Monkeys are incredibly cute, but they seem pretty bloody dangerous to me - easily angered, persistent, sneaky and very quick - I got to watch while a couple of taiwanese tourists who were attacked by one of the monkeys there - I did nothing - and was glad they didn't have their gizzards spilt out, as it would've have ruined my photos, and I'd feel somehow responsible due to my inaction.

National Museum

After that I visited the National Museum.. pretty cool, a very well presented collection of artifacts housed in a lovely old building that has a centre courtyard with a pond and chairs to sit in - really nice - though you can't take pictures, which is a shame.

After that I had lunch, bought a copy of the Bangkok post from a street kid and drank copious cold lemon drinks (the only thing that seems to quench my thirst) - the kids are depressing, and I find them far more disturbing then the genocide because the problem seems resolvable... orphanages and schools, both which already exist in Cambodia.  But the devils in the detail I guess...

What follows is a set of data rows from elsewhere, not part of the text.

(** The same calls on the C list. *)
Definition run_op (fuel : nat) (lp : loc) (o : Spec.op) : M heap Spec.res :=
  match o with
  | Spec.Add d f => let! e := linked_list_add (Some lp) d f in ret (Spec.Err e None)
  | Spec.Remove out => let! (e, out) := linked_list_remove (Some lp) out in ret (Spec.Err e out)
  | Spec.IsEmpty => let! z := linked_list_empty (Some lp) in ret (Spec.Int z)
  | Spec.Flush => let! e := linked_list_flush fuel (Some lp) in ret (Spec.Err e None)
  | Spec.Search data_p equal data_0 rm =>
    let! (e, out) := linked_list_search fuel (Some lp) data_p equal data_0 rm in
    ret (Spec.Err e out)
  end.

Fixpoint run_ops (fuel : nat) (lp : loc) (os : list Spec.op) : M heap (list Spec.res) :=
  match os with
  | [] => ret []
  | o :: os =>
    let! r := run_op fuel lp o in
    let! rs := run_ops fuel lp os in
    ret (r :: rs)
  end.

Lemma Forall_no_match (equal : ptr -> ptr -> bool) data_0 (q : list Spec.item) :
  list_find (fun x : Spec.item => equal data_0 x.1 = true) q = None ->
  Forall (fun x : Spec.item => equal data_0 x.1 = false) q.
Proof.
  intros H%list_find_None. eapply Forall_impl; [done|]. intros x Hx. simpl in Hx.
  by destruct (equal data_0 x.1).
Qed.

At any rate, after explaining for the 20th time that I wasn't going to give the news paper back after 10 minutes so he could sell it again (they must be fast readers here :?) I got to finish my lunch in relative peace... though the profit made on one newspaper being sold could probably feed him for a day, so I'm left to wonder just what they're up to.

There's more to the story.. but I'm really hungry, so I'll post this and post some more stuff tomorrow or the day after about events after the fact (heading to see the Angkor temples tomorrow, which should be good, albeit hot work, and I'm even going to attempt to see the sun rise... up before 5am.. blurry hell).